Say how many lines of the listing below hold the word "else". Give only that number.
_ _ _ _
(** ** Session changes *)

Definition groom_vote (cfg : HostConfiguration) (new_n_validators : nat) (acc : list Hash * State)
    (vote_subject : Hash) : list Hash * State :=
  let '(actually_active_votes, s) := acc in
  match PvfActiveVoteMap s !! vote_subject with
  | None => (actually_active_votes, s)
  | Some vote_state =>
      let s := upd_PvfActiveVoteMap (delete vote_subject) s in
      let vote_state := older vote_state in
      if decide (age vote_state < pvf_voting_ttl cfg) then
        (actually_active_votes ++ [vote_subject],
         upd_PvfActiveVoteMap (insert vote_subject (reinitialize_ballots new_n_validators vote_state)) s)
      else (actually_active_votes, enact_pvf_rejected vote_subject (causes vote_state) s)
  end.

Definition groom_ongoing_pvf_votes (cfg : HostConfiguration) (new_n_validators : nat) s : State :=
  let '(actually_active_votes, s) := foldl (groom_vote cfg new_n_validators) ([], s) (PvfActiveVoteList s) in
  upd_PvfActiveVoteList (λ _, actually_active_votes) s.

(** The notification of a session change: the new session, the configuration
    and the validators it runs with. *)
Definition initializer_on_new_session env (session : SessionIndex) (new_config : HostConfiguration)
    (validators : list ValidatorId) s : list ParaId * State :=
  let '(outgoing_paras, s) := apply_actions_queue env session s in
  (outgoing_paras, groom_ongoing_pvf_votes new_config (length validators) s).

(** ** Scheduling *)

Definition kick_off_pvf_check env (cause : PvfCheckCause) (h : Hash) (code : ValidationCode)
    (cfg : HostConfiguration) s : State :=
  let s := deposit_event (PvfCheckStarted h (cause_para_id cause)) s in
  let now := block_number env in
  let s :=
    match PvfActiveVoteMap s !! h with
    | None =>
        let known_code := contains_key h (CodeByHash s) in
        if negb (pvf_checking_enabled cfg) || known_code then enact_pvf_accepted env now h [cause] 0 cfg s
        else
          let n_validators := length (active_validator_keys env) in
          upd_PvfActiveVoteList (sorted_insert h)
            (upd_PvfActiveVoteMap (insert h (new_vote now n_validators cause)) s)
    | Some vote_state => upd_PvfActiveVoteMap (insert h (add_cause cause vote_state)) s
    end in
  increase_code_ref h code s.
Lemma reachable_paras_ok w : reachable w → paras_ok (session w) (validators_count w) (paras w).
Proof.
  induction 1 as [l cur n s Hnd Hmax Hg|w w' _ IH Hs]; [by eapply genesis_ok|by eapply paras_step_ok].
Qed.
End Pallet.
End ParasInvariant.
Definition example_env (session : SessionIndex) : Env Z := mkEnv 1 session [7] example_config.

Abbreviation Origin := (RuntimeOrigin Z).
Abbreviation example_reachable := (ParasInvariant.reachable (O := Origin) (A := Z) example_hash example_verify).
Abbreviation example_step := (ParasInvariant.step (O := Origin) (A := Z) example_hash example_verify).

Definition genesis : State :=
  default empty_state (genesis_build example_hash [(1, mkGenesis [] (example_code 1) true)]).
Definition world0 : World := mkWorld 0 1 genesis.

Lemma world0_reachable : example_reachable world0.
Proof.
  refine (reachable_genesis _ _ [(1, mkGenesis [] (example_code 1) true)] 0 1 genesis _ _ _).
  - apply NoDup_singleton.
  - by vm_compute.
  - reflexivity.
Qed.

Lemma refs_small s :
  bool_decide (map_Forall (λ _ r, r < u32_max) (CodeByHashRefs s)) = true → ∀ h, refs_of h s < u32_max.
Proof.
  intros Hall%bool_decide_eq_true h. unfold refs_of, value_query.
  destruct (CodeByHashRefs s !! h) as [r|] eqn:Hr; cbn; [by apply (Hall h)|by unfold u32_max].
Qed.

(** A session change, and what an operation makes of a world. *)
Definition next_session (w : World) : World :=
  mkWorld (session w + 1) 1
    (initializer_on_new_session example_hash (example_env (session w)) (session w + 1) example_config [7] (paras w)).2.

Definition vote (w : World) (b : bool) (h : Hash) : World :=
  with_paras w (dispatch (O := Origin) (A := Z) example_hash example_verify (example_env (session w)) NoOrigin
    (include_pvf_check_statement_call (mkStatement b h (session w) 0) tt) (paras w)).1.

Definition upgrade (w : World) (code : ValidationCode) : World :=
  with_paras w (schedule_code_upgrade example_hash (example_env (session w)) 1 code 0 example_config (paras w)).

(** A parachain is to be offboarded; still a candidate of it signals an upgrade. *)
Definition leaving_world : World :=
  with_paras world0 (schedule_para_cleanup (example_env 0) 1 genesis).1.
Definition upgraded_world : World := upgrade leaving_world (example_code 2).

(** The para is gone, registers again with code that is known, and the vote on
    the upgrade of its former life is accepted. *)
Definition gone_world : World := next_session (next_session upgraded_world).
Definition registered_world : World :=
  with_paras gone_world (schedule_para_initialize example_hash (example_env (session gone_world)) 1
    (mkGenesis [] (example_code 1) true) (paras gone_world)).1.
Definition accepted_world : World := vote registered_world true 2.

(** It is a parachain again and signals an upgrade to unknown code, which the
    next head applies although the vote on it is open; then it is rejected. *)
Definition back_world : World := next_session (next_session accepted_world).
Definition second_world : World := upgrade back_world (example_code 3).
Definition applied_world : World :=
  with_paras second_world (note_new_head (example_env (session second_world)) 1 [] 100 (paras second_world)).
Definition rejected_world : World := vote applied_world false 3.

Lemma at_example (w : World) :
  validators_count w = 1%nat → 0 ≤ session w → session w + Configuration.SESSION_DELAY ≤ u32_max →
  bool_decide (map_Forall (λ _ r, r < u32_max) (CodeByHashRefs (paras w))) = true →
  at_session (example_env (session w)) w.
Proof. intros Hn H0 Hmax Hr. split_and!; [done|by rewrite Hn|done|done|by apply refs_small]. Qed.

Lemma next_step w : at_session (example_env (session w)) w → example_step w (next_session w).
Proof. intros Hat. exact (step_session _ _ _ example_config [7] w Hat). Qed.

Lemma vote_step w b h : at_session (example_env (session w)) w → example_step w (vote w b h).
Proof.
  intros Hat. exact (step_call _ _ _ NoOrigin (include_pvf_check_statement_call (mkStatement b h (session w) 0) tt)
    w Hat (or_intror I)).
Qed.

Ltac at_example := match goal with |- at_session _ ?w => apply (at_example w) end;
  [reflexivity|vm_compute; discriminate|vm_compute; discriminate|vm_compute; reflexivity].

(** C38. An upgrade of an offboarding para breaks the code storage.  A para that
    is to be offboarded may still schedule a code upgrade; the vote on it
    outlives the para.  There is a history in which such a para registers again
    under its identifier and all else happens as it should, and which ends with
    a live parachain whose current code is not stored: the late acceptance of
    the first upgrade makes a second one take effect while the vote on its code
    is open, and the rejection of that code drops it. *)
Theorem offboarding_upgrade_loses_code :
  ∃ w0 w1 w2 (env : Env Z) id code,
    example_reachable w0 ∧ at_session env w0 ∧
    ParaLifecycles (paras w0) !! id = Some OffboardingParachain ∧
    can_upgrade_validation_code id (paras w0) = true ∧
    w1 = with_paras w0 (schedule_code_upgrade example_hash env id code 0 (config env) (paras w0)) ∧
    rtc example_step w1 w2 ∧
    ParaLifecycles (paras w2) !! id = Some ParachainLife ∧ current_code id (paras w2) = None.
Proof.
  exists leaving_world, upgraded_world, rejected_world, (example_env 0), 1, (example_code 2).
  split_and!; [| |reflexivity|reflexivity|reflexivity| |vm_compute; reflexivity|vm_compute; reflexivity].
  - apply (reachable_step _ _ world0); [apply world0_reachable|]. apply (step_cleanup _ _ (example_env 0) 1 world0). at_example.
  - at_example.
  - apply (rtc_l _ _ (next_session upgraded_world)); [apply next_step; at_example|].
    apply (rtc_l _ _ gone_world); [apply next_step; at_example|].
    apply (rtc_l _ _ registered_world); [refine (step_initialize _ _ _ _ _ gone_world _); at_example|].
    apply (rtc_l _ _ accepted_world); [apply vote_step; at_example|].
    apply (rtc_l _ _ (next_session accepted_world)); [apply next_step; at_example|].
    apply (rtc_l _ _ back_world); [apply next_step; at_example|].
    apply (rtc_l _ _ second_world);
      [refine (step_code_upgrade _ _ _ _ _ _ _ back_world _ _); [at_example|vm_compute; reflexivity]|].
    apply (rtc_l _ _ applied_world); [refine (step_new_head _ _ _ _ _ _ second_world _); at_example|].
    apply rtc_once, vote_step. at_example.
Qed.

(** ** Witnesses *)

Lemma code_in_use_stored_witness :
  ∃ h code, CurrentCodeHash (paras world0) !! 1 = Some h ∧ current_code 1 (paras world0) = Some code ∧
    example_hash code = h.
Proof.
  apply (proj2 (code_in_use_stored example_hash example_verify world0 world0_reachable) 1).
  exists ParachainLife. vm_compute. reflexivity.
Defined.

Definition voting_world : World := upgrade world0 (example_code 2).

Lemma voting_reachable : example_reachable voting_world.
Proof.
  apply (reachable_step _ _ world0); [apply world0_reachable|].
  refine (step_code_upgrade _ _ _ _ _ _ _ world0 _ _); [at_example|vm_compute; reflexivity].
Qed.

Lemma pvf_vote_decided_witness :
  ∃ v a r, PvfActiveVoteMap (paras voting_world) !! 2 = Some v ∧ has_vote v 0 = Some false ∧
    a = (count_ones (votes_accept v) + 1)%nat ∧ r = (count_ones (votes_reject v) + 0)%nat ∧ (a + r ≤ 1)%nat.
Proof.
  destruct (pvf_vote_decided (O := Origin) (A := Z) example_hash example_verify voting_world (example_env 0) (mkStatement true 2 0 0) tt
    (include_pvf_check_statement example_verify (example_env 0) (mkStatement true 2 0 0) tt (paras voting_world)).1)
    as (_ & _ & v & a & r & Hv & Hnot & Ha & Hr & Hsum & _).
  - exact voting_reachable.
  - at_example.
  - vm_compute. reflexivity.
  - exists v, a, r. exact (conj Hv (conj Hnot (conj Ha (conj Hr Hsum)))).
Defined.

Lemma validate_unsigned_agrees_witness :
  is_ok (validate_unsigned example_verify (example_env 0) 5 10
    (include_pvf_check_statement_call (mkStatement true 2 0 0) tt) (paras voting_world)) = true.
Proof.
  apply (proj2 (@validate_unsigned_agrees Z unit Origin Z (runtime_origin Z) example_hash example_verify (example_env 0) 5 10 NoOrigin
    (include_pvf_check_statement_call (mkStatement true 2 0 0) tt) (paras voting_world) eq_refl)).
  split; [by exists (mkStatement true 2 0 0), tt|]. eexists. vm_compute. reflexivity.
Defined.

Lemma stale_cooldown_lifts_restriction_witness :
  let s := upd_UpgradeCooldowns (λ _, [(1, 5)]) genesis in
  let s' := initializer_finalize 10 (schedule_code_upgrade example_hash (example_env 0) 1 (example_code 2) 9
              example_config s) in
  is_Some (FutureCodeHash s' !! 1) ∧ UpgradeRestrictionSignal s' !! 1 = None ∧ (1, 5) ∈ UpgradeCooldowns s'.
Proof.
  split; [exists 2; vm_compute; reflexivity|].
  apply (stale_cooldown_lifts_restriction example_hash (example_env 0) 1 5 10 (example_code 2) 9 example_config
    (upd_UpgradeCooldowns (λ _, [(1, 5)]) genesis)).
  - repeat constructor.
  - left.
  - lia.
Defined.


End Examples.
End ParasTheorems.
_ _ _ _
• [Task result]: 3